# It is pretty irritating



## Claire (Jan 17, 2011)

When all of the sudden I can't get on line with you guys without starting from scratch.  What causes this problem?


----------



## PrincessFiona60 (Jan 17, 2011)

Claire said:


> When all of the sudden I can't get on line with you guys without starting from scratch. What causes this problem?


 
What exactly is happening, Claire?


----------



## Zereh (Jan 17, 2011)

Sounds like she had to sign-in. =) It just happens once in awhile; both here and at other sites I visit regularly. There are a million little bits and pieces super-glued and duct taped together between you and this place so it's not unheard of for something to not work perfectly every time. I think it's good to have to sign in at least once in awhile ~ it makes you remember your password! ;D


----------



## DaveSoMD (Jan 17, 2011)

I'm guessing you have to sign-in to the site?  Did you make any changes to your browser or clear the cookies?  If you did that is what is causing the problem. Just check the remember my password box the next time you sign in and things should be back to normal.


----------



## LindaZ (Jan 17, 2011)

Claire said:


> When all of the sudden I can't get on line with you guys without starting from scratch. What causes this problem?


 
Happens to me sometimes, but only after I've cleared my cookies. Then I have to remember all my dang passwords again.


----------



## Claire (Jan 17, 2011)

Yeah, I just have to log in, just a minor annoyance that seems to pop up every few months for no reason.  I keep my numbers in a drawer in the desk (great security, huh?) so I just log in.  Not a biggie, but I do wonder what causes it.


----------



## LindaZ (Jan 17, 2011)

Claire said:


> Yeah, I just have to log in, just a minor annoyance that seems to pop up every few months for no reason. I keep my numbers in a drawer in the desk (great security, huh?) so I just log in. Not a biggie, but I do wonder what causes it.


 
Some sites I think are time limited on staying logged in - don't know if this one is, that's something the admins could tell you.  There's probably a bunch of reasons why this happens. It is annoying - I have no patience when things mess up. Thank goodness I have computer people in my life.


----------



## Chef Munky (Jan 17, 2011)

Claire said:


> Yeah, I just have to log in, just a minor annoyance that seems to pop up every few months for no reason.  I keep my numbers in a drawer in the desk (great security, huh?) so I just log in.  Not a biggie, but I do wonder what causes it.

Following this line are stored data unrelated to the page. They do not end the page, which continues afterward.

(* ===== verification/WorkerDemo.v ===== *)
(** * A handle's threads, packets and log at work

    The theorems on the threads of a handle applied to runs of two host threads
    that start a core, note changes of network and shut down while a callback is
    running; the packets of a host that reach the core; and a log with JSON
    strings escaped the way serde_json does. *)
From S2P Require Import Prelude Transition CMemory CApi ConfigCrypto Host Ffi FfiContract LogBuffer LogText HandleCalls PacketCalls PacketsIn Worker WorkerInv WorkerEnds WorkerAgrees ApiDemo.
From Stdlib Require Import String ZArith List Lia Bool.
Import ListNotations.
Open Scope Z_scope.

(** ** Threads *)

Definition state_after (labels : list clabel) : cstate :=
  match run_labels cstep (cinitial true 2) labels with Some s => s | None => cinitial true 2 end.

(** Thread 0 starts the core, whose task calls the host; thread 1 shuts down. *)
Definition busy_labels : list clabel :=
  [Call 0 ReqStart; TrySend 0; SelectStop; SelectNetwork; SelectCommand (Ok tt); CheckStart; Spawn;
   StartDone (Ok tt); Receive 0; TaskCall 0; CallShutdown 1; LockWorker 1; SelectStop; LeaveLoop].

Definition shut_labels : list clabel := busy_labels ++ [CoreShutdown; TaskReturn 0; AbortTask 0; Finish; Join 1].

Lemma busy_reachable : creachable true 2 (state_after busy_labels).
Proof. exists busy_labels. vm_compute. reflexivity. Qed.

Lemma shut_reachable : creachable true 2 (state_after shut_labels).
Proof. exists shut_labels. vm_compute. reflexivity. Qed.

(** The callback is still running before the shutdown returns, not after. *)
Lemma shutdown_joins_witness :
  callbacks (state_after busy_labels) = true /\ callbacks (state_after (shut_labels ++ [Call 0 ReqStart])) = false.
Proof.
  split; [vm_compute; reflexivity|].
  apply (shutdown_joins_callbacks true 2 (state_after shut_labels) 1%nat true).
  - exact shut_reachable.
  - vm_compute. now left.
  - exists [Call 0 ReqStart]. vm_compute. reflexivity.
Defined.

Lemma answers_witness :
  In (0%nat, GotAnswer 0 ReqStart succeeded) (results (ho (state_after busy_labels))) /\
  started_by (wt (state_after busy_labels)) = [0%nat].
Proof.
  assert (H : In (0%nat, GotAnswer 0 ReqStart succeeded) (results (ho (state_after busy_labels)))) by (vm_compute; now left).
  split; [exact H|].
  destruct (answers_reach_their_call true 2 _ 0%nat 0%nat ReqStart succeeded busy_reachable H) as (_ & _ & _ & _ & A).
  apply A; [reflexivity|now exists []].
Defined.

(** A start that fails inside the core cancels it. *)
Definition failed_labels : list clabel :=
  [Call 0 ReqStart; TrySend 0; SelectStop; SelectNetwork; SelectCommand (Ok tt); CheckStart;
   StartDone (Err (lit "port in use")); Receive 0].

Lemma start_outcome_witness :
  stop_token (sh (state_after failed_labels)) = true \/
  @inr text text (lit "port in use") = refused_packets \/ inr (lit "port in use") = refused_twice.
Proof.
  destruct (start_outcome true 2 (state_after failed_labels) 0%nat 0%nat) as (_ & H & _).
  - exists failed_labels. vm_compute. reflexivity.
  - apply H. vm_compute. now left.
Defined.

(** A core that was started and is not cancelled rests with its task running. *)
Definition started_labels : list clabel :=
  [Call 0 ReqStart; TrySend 0; SelectStop; SelectNetwork; SelectCommand (Ok tt); CheckStart; Spawn;
   StartDone (Ok tt); Receive 0; SelectStop; SelectNetwork; SelectCommand (Ok tt)].

Lemma calls_end_witness :
  (tasks (wt (state_after started_labels)) <> [] /\ at_rest (state_after started_labels)) /\
  inevitable cstep cinternal (fun s => at_rest s /\ (stop_token (sh (state_after busy_labels)) = true -> at_ (wt s) = Ended))
    (state_after busy_labels).
Proof.
  split; [|apply (calls_come_to_an_end true 2), busy_reachable].
  split; [vm_compute; discriminate|]. split; [vm_compute; repeat constructor|].
  do 3 (split; [vm_compute; reflexivity|]). right. vm_compute. auto.
Defined.

(** Two changes, handled once. *)
Definition changed_labels : list clabel := [CallNetwork 0; SendModify 0; CallNetwork 1; SendModify 1].
Definition handled_labels : list clabel := [SelectStop; SelectNetwork; WorkerCall; WorkerReturn; NetworkDone true].

Lemma network_collapse_witness :
  watched (sh (state_after changed_labels)) = 2 /\
  handled (wt (state_after (changed_labels ++ handled_labels))) <= 0 + 1.
Proof.
  split; [vm_compute; reflexivity|].
  destruct (network_changes_collapse true 2 (state_after changed_labels) (state_after (changed_labels ++ handled_labels)))
    as ((_ & H) & _).
  - exists changed_labels. vm_compute. reflexivity.
  - exists handled_labels. vm_compute. reflexivity.
  - vm_compute. reflexivity.
  - exact H.
Defined.

Definition fresh_handle : Handle CoreState := Handle_new (demo_config demo_yaml, []) true WorkerReturns.


(** ** Packets *)

Definition written : list input_event := [CoreReads; HostWrites 1 4500 20; HostWrites 2 4500 10; CoreReads; HostWrites 3 4500 20].

Lemma packets_reach_witness :
  let '(accepted, got, w) := input_history 1 written demo_live in
  accepted = [demo_ip; demo_ip] /\ map Ok accepted = got ++ map Ok (v_written (view_of w) 1).
Proof.
  destruct (input_history 1 written demo_live) as [[accepted got] w] eqn:E. split.
  - change accepted with (fst (fst (accepted, got, w))). rewrite <- E. vm_compute. reflexivity.
  - apply (packets_reach_core 1 written demo_live accepted got w).
    + vm_compute. reflexivity.
    + destruct (assoc 1 (handles demo_live)) as [h|] eqn:A; [|discriminate A].
      exists h, ([], 256, false). split; [exact A|]. injection A as <-.
      refine (conj eq_refl (conj eq_refl (conj eq_refl (conj eq_refl (conj _ _))))); [vm_compute; discriminate|constructor].
    + exact E.
Defined.

(** ** Logs *)

(** Strings in quotes, with newlines, quotes and backslashes escaped; the time
    in ones. *)
Definition escape (b : Z) : text := if b =? 10 then [92; 110] else if (b =? 34) || (b =? 92) then [92; b] else [b].
Definition quote (x : text) : text := 34 :: flat_map escape x ++ [34].

Fixpoint unescape (x : text) (back : bool) : option (text * text) :=
  match x with
  | [] => None
  | b :: x' =>
      if back then option_map (fun r => ((if b =? 110 then 10 else b) :: fst r, snd r)) (unescape x' false)
      else if b =? 34 then Some ([], x')
      else if b =? 92 then unescape x' true
      else option_map (fun r => (b :: fst r, snd r)) (unescape x' false)
  end.

Definition unquote (x : text) : option (text * text) :=
  match x with b :: x' => if b =? 34 then unescape x' false else None | [] => None end.

Lemma unquote_quote x rest : unquote (quote x ++ rest) = Some (x, rest).
Proof.
  unfold quote, unquote. cbn [app Z.eqb Pos.eqb]. rewrite <- app_assoc. cbn [app].
  induction x as [|b x IH]; [reflexivity|]. cbn [flat_map]. unfold escape at 1.
  destruct (Z.eqb_spec b 10) as [->|N]; [cbn [app unescape Z.eqb Pos.eqb]; now rewrite IH|].
  destruct (Z.eqb_spec b 34) as [->|N1]; [cbn [orb app unescape Z.eqb Pos.eqb]; now rewrite IH|].
  destruct (Z.eqb_spec b 92) as [->|N2]; [cbn [orb app unescape Z.eqb Pos.eqb]; now rewrite IH|].
  cbn [orb app unescape]. rewrite (proj2 (Z.eqb_neq b 34) N1), (proj2 (Z.eqb_neq b 92) N2). now rewrite IH.
Qed.

Lemma quote_line x : ~ In 10 (quote x).
Proof.
  unfold quote. intros [H|H]; [discriminate|]. apply in_app_iff in H as [H|[H|[]]]; [|discriminate].
  apply in_flat_map in H as (b & _ & H). unfold escape in H.
  destruct (Z.eqb_spec b 10); [|destruct (_ || _)]; cbn in H; intuition (discriminate || congruence).
Qed.

Fixpoint ones (x : text) : nat * text :=
  match x with b :: x' => if b =? 49 then (S (fst (ones x')), snd (ones x')) else (0%nat, x) | [] => (0%nat, []) end.

Lemma ones_repeat n x : ones (repeat 49 n ++ 34 :: x) = (n, 34 :: x).
Proof. induction n as [|n IH]; [reflexivity|]. cbn [repeat app ones Z.eqb Pos.eqb]. now rewrite IH. Qed.

#[export] Instance demo_logs : LogCrates := {|
  seconds := nat; seconds_text n := repeat 49 n;
  log_json n type payload := repeat 49 n ++ quote type ++ quote payload;
  log_parse x :=
    match unquote (snd (ones x)) with
    | Some (type, x') =>
        match unquote x' with Some (payload, []) => Some (fst (ones x), type, payload) | _ => None end
    | None => None
    end |}.

#[export] Instance demo_log_laws : LogLaws demo_logs.
Proof.
  constructor; cbn [log_json log_parse demo_logs]; intros n type payload _ _.
  - rewrite !in_app_iff. intros [H|[H|H]]; [|now apply quote_line in H..]. now apply repeat_spec in H.
  - change (quote type ++ quote payload) with (34 :: (flat_map escape type ++ [34]) ++ quote payload).
    rewrite ones_repeat. cbn [fst snd].
    change (34 :: (flat_map escape type ++ [34]) ++ quote payload) with (quote type ++ quote payload).
    rewrite unquote_quote. rewrite <- (app_nil_r (quote payload)), unquote_quote. reflexivity.
Qed.

(** An event with a newline in it, one the filter stops, a drain that fails, a
    panic and a drain. *)
Definition source : list (@source_event demo_logs) :=
  [Traced 3%nat WARN [(lit "message", [97; 10; 98]); (lit "code", lit "7")]; Traced 4%nat DEBUG [(lit "message", lit "x")];
   HostDrains 1 6000 1 7000; Panicked 5%nat None (lit "oops") (lit "main") true true true; HostDrains 1 6000 200 7000;
   Traced 6%nat INFO []].

Lemma source_strings : Forall string_event source.
Proof. repeat constructor; easy. Qed.

Lemma drained_log_witness :
  flat_map (entry_of (lit "info")) source =
    [(3%nat, lit "warning", [97; 10; 98] ++ lit " code=7");
     (5%nat, lit "error", lit "panic in thread unnamed: oops" ++ [10] ++ lit "main"); (6%nat, lit "info", [])] /\
  parse_log (delivered (flat_map (buffer_events (lit "info")) source) (init (lit "info") demo_world) ++
             log_text (log_lines (source_run source (init (lit "info") demo_world)))) =
  map Some (flat_map (entry_of (lit "info")) source).
Proof.
  split; [vm_compute; reflexivity|].
  apply (drained_log_parses (lit "info") source demo_world); [reflexivity|reflexivity|exact source_strings|].
  refine (conj _ (conj I (conj _ (conj I (conj _ I))))); vm_compute; reflexivity.
Defined.

(** With the level silent the panic is all that is left, as long as it is not
    drained. *)
Definition undrained : list (@source_event demo_logs) :=
  [Traced 3%nat ERROR [(lit "message", lit "lost")]; Panicked 5%nat None (lit "oops") (lit "main") true true true].

Lemma log_lines_witness :
  length (log_lines (source_run undrained (init (lit "silent") demo_world))) = 1%nat /\
  Forall (fun line => ~ In 10 line /\ exists time type body, log_parse line = Some (time, type, body) /\
            In type log_types /\
            (shown_event (lit "silent") undrained time type body \/ panic_event undrained time type body) /\
            (lit "silent" = lit "silent" -> panic_event undrained time type body))
    (log_lines (source_run undrained (init (lit "silent") demo_world))).
Proof.
  split; [vm_compute; reflexivity|].
  apply (log_lines_typed undrained (lit "silent") demo_world); [reflexivity|reflexivity|].
  repeat constructor; easy.
Defined.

I keep my passwords in my email. Not too smart.
My family without my knowing it upgraded my computer.
Installed windows 7.. They backed up my stuff. But all my past emails were gone. I had to send an S.O.S. to a Mod here.. I couldn't remember my old password.


----------



## Alix (Jan 17, 2011)

Claire, do you have a clean up tool that is set to run once every few months? Or does your DH run a clean up? It sounds like thats what is happening.


----------



## babetoo (Jan 17, 2011)

i know you are not supposed to but i only use one password for everything, not my bank though. i have been logged into this site forever. does this mean my puter is full of stuff i should get rid of? oh well, think i will leave well enough alone.


----------



## LindaZ (Jan 17, 2011)

babetoo said:


> i know you are not supposed to but i only use one password for everything, not my bank though. i have been logged into this site forever. does this mean my puter is full of stuff i should get rid of? oh well, think i will leave well enough alone.


 
I used to do that until one of my accounts got hacked. Now I use different passwords, sometimes just changing the letters to numbers, but it's still makes it hard to remember. I have to change my work passwords every 30 days, very aggravating since I have at least 10 to sign on- I have to write them all down and then make sure they are secured somewhere. arrgh!


----------



## Claire (Jan 17, 2011)

Alix, could very well be.  A friend comes in and cleans up my system periodically.  He hasn't worked on it recently, but he could very well have a clean up system installed.  It would explain it and a couple of other things.


----------



## Zhizara (Jan 18, 2011)

babetoo said:


> i know you are not supposed to but i only use one password for everything, not my bank though. i have been logged into this site forever. does this mean my puter is full of stuff i should get rid of? oh well, think i will leave well enough alone.



You're not alone.  I use the same password for forums, newsletters, etc.  There is no sensitive information for anyone to find there.

It is a good idea to periodically clean up history, cookies, etc.  You will have to sign in again to sites like DC, but if you use Firefox and click on the the Remember Password banner at the top, it will automatically fill in the password for you.


----------



## pacanis (Jan 18, 2011)

One password for forums here, too, for the same reason, no sensitive information.
I use IE and they have a box you can check to remember sites in your Favorites when you clear cookies. There is only one site that it doesn't work on and save the cookie, but this site is fine.


----------



## Zhizara (Jan 18, 2011)

pacanis said:


> One password for forums here, too, for the same reason, no sensitive information.
> I use IE and they have a box you can check to remember sites in your Favorites when you clear cookies. There is only one site that it doesn't work on and save the cookie, but this site is fine.



Firefox has a list of things to clean up and you can uncheck "saved passwords" here too.


----------